##### Input data #####

(* ===== verification/SequenceEval.v ===== *)
(** * Sequence rules

    [assay-core/src/sequence_eval.rs] and the rule language of
    [assay-core/src/model/types.rs]: rules over the order of a run's tool calls,
    each evaluated to one record (held, violated, or not exercised) with the
    call indices it read.  A run is finished or may still grow
    ([TraceExtent]).

    The evaluation of each rule is shown to decide a property of the trace,
    stated over positions ([violates], [undecided]); a violation reported on an
    unfinished run is shown to be final. *)
From stdpp Require Import base tactics list strings gmap sorting.
From Stdlib Require Import ZArith Lia.
From S2P Require Import Prelude RustStr Json Platform.

(** The [regex] crate: [None] is a pattern that does not compile. *)
Class Regex : Type := { regex_is_match : string -> string -> option bool }.

(** [enumerate().skip(i)] and the first of them that satisfies [f]. *)
Definition find_from {A} (f : A -> bool) (i : nat) (l : list A) : option nat :=
  Nat.add i <$> position f (drop i l).

(** [Vec::dedup] *)
Fixpoint dedup_nat (l : list nat) : list nat :=
  match l with
  | [] => []
  | x :: r =>
      match dedup_nat r with
      | y :: s => if Nat.eqb x y then y :: s else x :: y :: s
      | [] => [x]
      end
  end.

(** ** The rule language *)

Inductive CallSelector : Type :=
| Tool (t : string)
| Matching (tool : string) (args_match : list (string * string)).
#[global] Instance CallSelector_eq_dec : EqDecision CallSelector.
Proof. solve_decision. Defined.

Definition sel_tool (s : CallSelector) : string :=
  match s with Tool t => t | Matching tool _ => tool end.
Definition sel_args_match (s : CallSelector) : option (list (string * string)) :=
  match s with Tool _ => None | Matching _ args_match => Some args_match end.

Definition sel_fmt (s : CallSelector) : string :=
  match s with
  | Tool t => t
  | Matching tool args_match => tool +:+ "[" +:+ str_join "," (map fst args_match) +:+ "]"
  end.

Inductive SequenceRule : Type :=
| Require_ (tool : CallSelector)
| Eventually (tool : CallSelector) (within : Z)
| MaxCalls (tool : CallSelector) (max : Z)
| Before (first thn : CallSelector)
| After (trigger thn : CallSelector) (within : Z)
| NeverAfter (trigger forbidden : CallSelector)
| Sequence (tools : list CallSelector) (strict : bool)
| Blocklist (pattern : string).

Inductive ErrorPolicy : Type := Block | Allow.

Record ToolsPolicy : Type := mkToolsPolicy {
  tp_allow : option (list string);
  tp_deny : option (list string);
  tp_require_args : option (gmap string (list string));
  tp_arg_constraints : option (gmap string (gmap string Value))
}.

Record Policy : Type := mkPolicy {
  pol_version : string;
  pol_name : string;
  pol_metadata : option Value;
  pol_tools : ToolsPolicy;
  pol_sequences : list SequenceRule;
  pol_aliases : gmap string (list string);
  pol_on_error : ErrorPolicy
}.

Definition resolve_alias (p : Policy) (tool_name : string) : list string :=
  match pol_aliases p !! tool_name with
  | Some members => members
  | None => [tool_name]
  end.

(** ** Records of an evaluation *)

Inductive TraceExtent : Type := Complete | Partial.
Inductive RuleOutcome : Type := Held | Violated | NotExercised.
#[global] Instance TraceExtent_eq_dec : EqDecision TraceExtent.
Proof. solve_decision. Defined.
#[global] Instance RuleOutcome_eq_dec : EqDecision RuleOutcome.
Proof. solve_decision. Defined.

Definition extent_label (e : TraceExtent) : string :=
  match e with Complete => "complete" | Partial => "partial" end.
Definition outcome_label (o : RuleOutcome) : string :=
  match o with Held => "held" | Violated => "violated" | NotExercised => "not_exercised" end.

Record RuleEvaluation : Type := mkRuleEvaluation {
  re_rule_id : string;
  re_kind : string;
  re_outcome : RuleOutcome;
  re_spanned : list nat;
  re_reason : option string
}.

Definition held (rule_id kind : string) (spanned : list nat) : RuleEvaluation :=
  mkRuleEvaluation rule_id kind Held spanned None.
Definition violated (rule_id kind : string) (spanned : list nat) (reason : string) : RuleEvaluation :=
  mkRuleEvaluation rule_id kind Violated spanned (Some reason).
Definition not_exercised (rule_id kind reason : string) : RuleEvaluation :=
  mkRuleEvaluation rule_id kind NotExercised [] (Some reason).

Definition is_violation (e : RuleEvaluation) : bool :=
  match re_outcome e with Violated => true | Held | NotExercised => false end.

Record SequenceCall : Type := mkCall {
  sc_name : string;
  sc_args : Value
}.
Definition named (name : string) : SequenceCall := mkCall name Null.

Definition resolve (policy : option Policy) (tool : string) : list string :=
  match policy with Some p => resolve_alias p tool | None => [tool] end.

Definition str_in (s : string) (l : list string) : bool := existsb (String.eqb s) l.

Definition fmt_nat (n : nat) : string := fmt_int (Z.of_nat n).

Section eval.
Context `{Platform} `{Regex}.

Definition constraint_met (args : Value) (c : string * string) : bool :=
  match vget args (fst c) with
  | None => false
  | Some value =>
      let rendered := match value with Str v => v | other => json_to_string other end in
      match regex_is_match (snd c) rendered with Some b => b | None => false end
  end.

Definition selector_matches (policy : option Policy) (sel : CallSelector) (call : SequenceCall) : bool :=
  if negb (str_in (sc_name call) (resolve policy (sel_tool sel))) then false
  else match sel_args_match sel with
       | None => true
       | Some constraints => forallb (constraint_met (sc_args call)) constraints
       end.

Definition indices_matching (calls : list SequenceCall) (sel : CallSelector) (policy : option Policy) : list nat :=
  indices (selector_matches policy sel) calls.
Definition position_matching (calls : list SequenceCall) (sel : CallSelector) (policy : option Policy) : option nat :=
  position (selector_matches policy sel) calls.

Definition call_name (calls : list SequenceCall) (i : nat) : string :=
  match calls !! i with Some c => sc_name c | None => "" end.

(** The obligations of [After], one per trigger. *)
Fixpoint after_loop (id : string) (trigger thn : CallSelector) (within : Z) (calls : list SequenceCall)
    (policy : option Policy) (extent : TraceExtent) (triggers spanned : list nat) : RuleEvaluation :=
  match triggers with
  | [] => held id "after" (dedup_nat (merge_sort le spanned))
  | ti :: rest =>
      let deadline := ti + Z.to_nat within in
      match position (selector_matches policy thn) (take (deadline - ti) (drop (ti + 1) calls)) with
      | Some j => after_loop id trigger thn within calls policy extent rest (spanned ++ [ti + 1 + j])
      | None =>
          if bool_decide (extent = Complete) || (deadline <? length calls) then
            violated id "after" (dedup_nat (merge_sort le spanned))
              ("tool '" +:+ sel_fmt thn +:+ "' required within " +:+ fmt_int within +:+
               " calls after '" +:+ sel_fmt trigger +:+ "' (triggered at index " +:+ fmt_nat ti +:+
               ") and no call answered it by index " +:+ fmt_nat deadline)
          else
            not_exercised id "after"
              ("'" +:+ sel_fmt trigger +:+ "' fired at index " +:+ fmt_nat ti +:+
               " and the trace may still satisfy the " +:+ fmt_int within +:+ "-call deadline")
      end
  end.

Definition sel_at (tools : list CallSelector) (i : nat) : string :=
  match tools !! i with Some t => sel_fmt t | None => "" end.
Definition expects (policy : option Policy) (tools : list CallSelector) (i : nat) (c : SequenceCall) : bool :=
  match tools !! i with Some t => selector_matches policy t c | None => false end.
(** *** Argument constraints *)

Definition drop_args (s : CallSelector) : CallSelector := Tool (sel_tool s).
Definition drop_rule_args (rule : SequenceRule) : SequenceRule :=
  match rule with
  | Require_ t => Require_ (drop_args t)
  | Eventually t w => Eventually (drop_args t) w
  | MaxCalls t m => MaxCalls (drop_args t) m
  | Before a b => Before (drop_args a) (drop_args b)
  | After a b w => After (drop_args a) (drop_args b) w
  | NeverAfter a b => NeverAfter (drop_args a) (drop_args b)
  | Sequence tools strict => Sequence (map drop_args tools) strict
  | Blocklist p => Blocklist p
  end.

Section arguments.
Context `{StrDebug} (policy : option Policy).

Lemma targets_drop_args tools k n :
  targets_at policy (map drop_args tools) k n = targets_at policy tools k n.
Proof. unfold targets_at. rewrite list_lookup_fmap. by destruct (tools !! k). Qed.

Lemma strict_loop_drop tools i names k start :
  is_nil (strict_loop policy (map drop_args tools) i names k start) =
  is_nil (strict_loop policy tools i names k start).
Proof.
  revert i k start. induction names as [|n names IH]; intros i k start; cbn [strict_loop]; [done|].
  rewrite targets_drop_args, length_map. destruct (targets_at policy tools k n); [apply IH|].
  destruct start; [|apply IH]. destruct (k <? length tools); [done | apply IH].
Qed.

Lemma order_loop_drop tools i names k :
  is_nil (order_loop policy (map drop_args tools) i names k) = is_nil (order_loop policy tools i names k).
Proof.
  revert i k. induction names as [|n names IH]; intros i k; cbn [order_loop]; [done|].
  rewrite targets_drop_args, skipn_map, position_map. destruct (targets_at policy tools k n); [apply IH|].
  rewrite !is_nil_app, IH. f_equal. change (fun t => str_in n (targets_of policy (drop_args t)))
    with (fun t => str_in n (targets_of policy t)). by destruct (position _ _).
Qed.

Lemma rule_violations_drop names rule :
  is_nil (rule_violations names policy (drop_rule_args rule)) = is_nil (rule_violations names policy rule).
Proof.
  destruct rule as [tool|tool within|tool max|first thn|trigger thn within|trigger forbidden|tools strict|pattern];
    cbn [rule_violations drop_rule_args].
  - unfold require_violations. change (targets_of policy (drop_args tool)) with (targets_of policy tool).
    by destruct (existsb _ _).
  - unfold eventually_violations. change (targets_of policy (drop_args tool)) with (targets_of policy tool).
    destruct (position_any _ _); by destruct (_ <=? _)%Z.
  - unfold max_calls_violations. change (targets_of policy (drop_args tool)) with (targets_of policy tool).
    by destruct (max_loop _ _ _ _ _ _) as [? []].
  - unfold before_violations. change (targets_of policy (drop_args thn)) with (targets_of policy thn).
    change (targets_of policy (drop_args first)) with (targets_of policy first).
    destruct (position_any names (targets_of policy thn)); [|done].
    destruct (position_any names (targets_of policy first)); [|done]. by destruct (_ <? _).
  - unfold after_violations. change (targets_of policy (drop_args trigger)) with (targets_of policy trigger).
    rewrite !is_nil_bind. induction (indices _ names) as [|i l IH]; cbn [forallb]; [done|]. rewrite IH. f_equal.
    unfold after_violation. change (targets_of policy (drop_args thn)) with (targets_of policy thn).
    destruct (existsb _ _); [done|]. by destruct (_ <? _).
  - generalize 0 at 1 2 as i. generalize (@None nat) as t. induction names as [|n names IH]; intros t i; [done|].
    cbn [never_after_loop]. change (targets_of policy (drop_args trigger)) with (targets_of policy trigger).
    change (targets_of policy (drop_args forbidden)) with (targets_of policy forbidden).
    destruct t; [destruct (str_in n _); [done | apply IH] | apply IH].
  - destruct strict; [apply strict_loop_drop | apply order_loop_drop].
  - done.
Qed.
(* ===== verification/JsonDoc.v ===== *)
(** * JSON documents with duplicate members

    The readers of [mcp/era.rs] and [mcp/parser.rs] that refuse a repeated
    member name while the tree is built: [UniqueValue], [SeenMembers] and
    [DuplicateAwareSink], and the skipping of [serde::de::IgnoredAny] that the
    counting pass of [mcp/ingest.rs] relies on.

    [serde_json] is third-party code.  What it finds in a text is a [Doc]: the
    values in the order of the text, objects with all their members, and the
    places where reading stops.  It descends through at most 127 nested arrays
    and objects when it decodes, and through any number when it skips. *)
From stdpp Require Import base tactics list strings gmap.
From Stdlib Require Import ZArith Lia.
From S2P Require Import Prelude RustStr Json.

(** ** Documents

    [None] for a number or a string: it can be skipped but not decoded (a
    number out of range, a lone surrogate).  An array or object that is not
    closed has a syntax error after its last element. *)
Inductive Doc : Type :=
| DNull
| DBool (b : bool)
| DNum (n : option Number)
| DStr (s : option string)
| DArr (l : list Doc) (closed : bool)
| DObj (m : list (option string * Doc)) (closed : bool)
| DBad.

(** [serde_json::error::Category]. *)
Inductive Category : Type := Syntax | Data.

(** [from_str] reads one document and refuses what follows it. *)
Class JsonReader : Type := {
  json_document : string -> Doc * bool
}.

(** The recursion limit: the remaining depth starts at 128 and an array or
    object that brings it to 0 is refused. *)
Definition RECURSION_LIMIT : nat := 128.
Definition enter (d : nat) : option nat :=
  match d with S (S d) => Some (S d) | _ => None end.

(** ** Walking arrays and objects *)

Section walk.
  Context {A : Type}.

  (** [while let Some(x) = seq.next_element()? { .. }] *)
  Section elements.
    Variable step : Doc -> A -> Result A Category.
Fixpoint read_elements (l : list Doc) (closed : bool) (out : A) : Result A Category :=
      match l with
      | [] => if closed then Ok out else Err Syntax
      | x :: r =>
          match step x out with
          | Ok out => read_elements r closed out
          | Err e => Err e
          end
      end.
  End elements.

  (** [while let Some(key) = map.next_key::<String>()? { .. }] *)
  Section members.
    Variable step : string -> Doc -> A -> Result A Category.
Fixpoint read_members (m : list (option string * Doc)) (closed : bool) (out : A) : Result A Category :=
      match m with
      | [] => if closed then Ok out else Err Syntax
      | (None, _) :: _ => Err Syntax
      | (Some k, x) :: r =>
          match step k x out with
          | Ok out => read_members r closed out
          | Err e => Err e
          end
      end.
  End members.
End walk.

(** ** [UniqueValue] *)

Fixpoint read_unique (d : nat) (doc : Doc) : Result Value Category :=
  match doc with
  | DNull => Ok Null
  | DBool b => Ok (VBool b)
  | DNum (Some n) => Ok (Num n)
  | DStr (Some s) => Ok (Str s)
  | DNum None | DStr None | DBad => Err Syntax
  | DArr l closed =>
      match enter d with
      | None => Err Syntax
      | Some d =>
          match
            read_elements (fun x out =>
              match read_unique d x with Ok v => Ok (out ++ [v]) | Err e => Err e end) l closed []
          with
          | Ok out => Ok (Arr out)
          | Err e => Err e
          end
      end
  | DObj m closed =>
      match enter d with
      | None => Err Syntax
      | Some d =>
          match
            read_members (fun k x out =>
              if map_contains_key out k then Err Data
              else match read_unique d x with Ok v => Ok (map_insert out k v) | Err e => Err e end) m closed []
          with
          | Ok out => Ok (Obj out)
          | Err e => Err e
          end
      end
  end.

(** ** [SeenMembers] and [DuplicateAwareSink] *)

Definition SeenMembers : Type := gset string.
Definition seen_insert (key : string) (seen : SeenMembers) : Result SeenMembers Category :=
  if decide (key ∈ seen) then Err Data else Ok ({[ key ]} ∪ seen).

Fixpoint read_sink (d : nat) (doc : Doc) : Result () Category :=
  match doc with
  | DNull | DBool _ | DNum (Some _) | DStr (Some _) => Ok ()
  | DNum None | DStr None | DBad => Err Syntax
  | DArr l closed =>
      match enter d with
      | None => Err Syntax
      | Some d => read_elements (fun x _ => read_sink d x) l closed ()
      end
  | DObj m closed =>
      match enter d with
      | None => Err Syntax
      | Some d =>
          match
            read_members (fun k x seen =>
              match seen_insert k seen with
              | Err e => Err e
              | Ok seen => match read_sink d x with Ok _ => Ok seen | Err e => Err e end
              end) m closed (∅ : SeenMembers)
          with
          | Ok _ => Ok ()
          | Err e => Err e
          end
      end
  end.
(** C6: Every request and result of a transcript that ingest accepts was read
    under one supported version, and that is the version the message names.  A
    request has one that its own metadata or the header maps around its entry
    state, both the same if both do, and from the revision that requires them
    its metadata state it and its capabilities are readable.  A result was read
    under the version of the very request it answers when there is one, and
    under that of its own headers otherwise; it claims completion without a
    continuation, asks for input that can be given, or is silent under an older
    revision.  No two calls were pending under one id. *)
Theorem ingest_sound reader format limits events :
    parse_mcp_transcript_bounded reader format limits = Some (Done (Ok events)) ->
    let text := to_str (concat (pieces reader)) in
    exists envelopes,
      parse_events_with_envelopes text format (Some (tl_max_json_depth limits)) = Some (Ok (events, envelopes)) /\
      let observed := observe_event (is_framed format) envelopes <$> events in
      ~ Clash observed /\
      forall i p, observed !! i = Some p ->
        (forall m, classify_message (event_raw p) = Ok (Request m) ->
          exists v, SpokenVersion text format (pm_event p) v /\ RequestReadable v (event_raw p)) /\
        (classify_message (event_raw p) = Ok Response -> vget (event_raw p) "error" = None ->
          exists v, ResultReadable v (event_raw p) /\
            (forall id q, answers p id -> PendingUnder (take i observed) id q -> SpokenVersion text format (pm_event q) v) /\
            ((forall id q, answers p id -> ~ PendingUnder (take i observed) id q) ->
               SpokenVersion text format (pm_event p) v)).
  Proof.
    intros Hb. destruct (bounded_inv _ _ _ _ Hb) as (text0 & events0 & envelopes & parsed & Ht & Hpe & Hc & Hk & Hev).
    assert (text0 = to_str (concat (pieces reader))) as -> by (by apply bounded_text_is in Ht). intros text.
    set (observed0 := observe_event (is_framed format) envelopes <$> events0) in *.
    assert (Ee : events = events0).
    { rewrite Hev, (correlated_events _ _ Hc). unfold observed0. rewrite <- list_fmap_compose.
      rewrite (list_fmap_ext _ id); [by rewrite list_fmap_id|]. intros i e _. apply observed_event. }
    subst events0. exists envelopes. split; [done|]. intros observed.
    assert (Hs := correlate_calls_facts observed). change observed0 with observed in Hc. rewrite Hc in Hs.
    destruct Hs as (Hcl & Hl & Hi). split; [done|]. intros i p Hp.
    destruct (lookup_lt_is_Some_2 parsed i) as [p' Hp']; [rewrite Hl; by apply lookup_lt_Some in Hp|].
    apply check_conclusions_ok in Hk. eapply Forall_lookup_1 in Hk; [|exact Hp'].
    assert (Hof : forall j q, observed !! j = Some q -> q = observe_event (is_framed format) envelopes (pm_event q) /\ pm_event q ∈ events).
    { intros j q Hq. unfold observed in Hq. rewrite list_lookup_fmap in Hq. destruct (events !! j) as [e|] eqn:Ej; [|done].
      injection Hq as <-. rewrite observed_event. split; [done|]. by eapply list_elem_of_lookup_2. }
    assert (Hsp : forall j q v, observed !! j = Some q -> cx_era (pm_context q) = Known v -> SpokenVersion text format (pm_event q) v).
    { intros j q v [Hq Hin]%Hof Hv. rewrite Hq in Hv. by eapply known_spoken. }
    destruct (Hof i p Hp) as [Hpo Hin]. split.
    - intros m Hm. destruct (Hi i p p' Hp Hp') as [(id & q & [_ Ha] & _)|[_ ->]]; [congruence|].
      destruct (observed_request (is_framed format) envelopes (pm_event p) m Hm) as (Her & Emd & Ecap). rewrite <- Hpo in *.
      destruct (check_entry_conclusions_ok _ Hk Her) as [Hr _]. destruct (Hr _ Emd) as (_ & v & Hv & Hreq). exists v.
      split; [by eapply Hsp|]. intros Hsince. destruct (Hreq Hsince) as [(m' & Em') Hcap]. rewrite Ecap in Hcap. split; [|done].
      apply metadata_names. rewrite Em'. f_equal. rewrite Hpo in Hv. by eapply request_spoken.
    - intros Hresp Herr. destruct (observed_response (is_framed format) envelopes (pm_event p) Hresp Herr) as (Her & o & Eo & Er).
      rewrite <- Hpo in *. destruct (Hi i p p' Hp Hp') as [(id & q & Ha & Hq & Hu & ->)|[Hn ->]].
      + destruct (check_entry_conclusions_ok _ Hk Her) as [_ Hres]. destruct (Hres _ Er) as (v & Hv & Ho). exists v.
        split; [by eapply result_readable|]. split.
        * intros id' q' [Ha1 _] Hq'. destruct Ha as [Ha2 _]. assert (id' = id) as -> by congruence.
          rewrite (Hu q' Hq'). destruct Hq as (j & Hj & _). apply lookup_take_Some in Hj as [Hj _]. by eapply Hsp.
        * intros Hno. by destruct (Hno id q Ha).
      + destruct (check_entry_conclusions_ok _ Hk Her) as [_ Hres]. destruct (Hres _ Er) as (v & Hv & Ho). exists v.
        split; [by eapply result_readable|]. split.
        * intros id q Ha Hq. by destruct (Hn id q Ha).
        * intros _. by eapply Hsp.
  Qed.
(** The variables of the loop. *)
Record TraceState : Type := mkTraceState {
  ts_out : list TraceEvent;
  ts_pending : gmap CorrelationId PendingCall;
  ts_idx : Z;
  ts_last_ts : Z;
  ts_final_output : option string
}.
#[global] Instance TraceState_eta : Eta TraceState := fun s =>
  mkTraceState (ts_out s) (ts_pending s) (ts_idx s) (ts_last_ts s) (ts_final_output s).

Definition tool_step (episode_id : string) (s : TraceState) (name : string) (content : option string) (meta : Value)
    : TraceEvent :=
  TStep (mkStepEntry episode_id (step_id_of (ts_idx s)) (as_u32 (ts_idx s)) (ts_last_ts s) "tool" (Some name) content
    None [] meta).

Definition tool_call (episode_id : string) (c : PendingCall) (timestamp : Z) (result : option Value) (error : option string)
    : TraceEvent :=
  TToolCall (mkToolCallEntry episode_id (pc_step_id c) timestamp (pc_name c) (Some 0%Z) (pc_args c) None result None error []).

Section mapper.
  Context `{Platform}.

#####

- Exercise objective -
Only the lines above from the line containing "with (fun t" through the line containing "by destruct (max_loop" should be retyped, exactly and with both ends included.

- Solution to the problem -
    with (fun t => str_in n (targets_of policy t)). by destruct (position _ _).
Qed.

Lemma rule_violations_drop names rule :
  is_nil (rule_violations names policy (drop_rule_args rule)) = is_nil (rule_violations names policy rule).
Proof.
  destruct rule as [tool|tool within|tool max|first thn|trigger thn within|trigger forbidden|tools strict|pattern];
    cbn [rule_violations drop_rule_args].
  - unfold require_violations. change (targets_of policy (drop_args tool)) with (targets_of policy tool).
    by destruct (existsb _ _).
  - unfold eventually_violations. change (targets_of policy (drop_args tool)) with (targets_of policy tool).
    destruct (position_any _ _); by destruct (_ <=? _)%Z.
  - unfold max_calls_violations. change (targets_of policy (drop_args tool)) with (targets_of policy tool).
    by destruct (max_loop _ _ _ _ _ _) as [? []].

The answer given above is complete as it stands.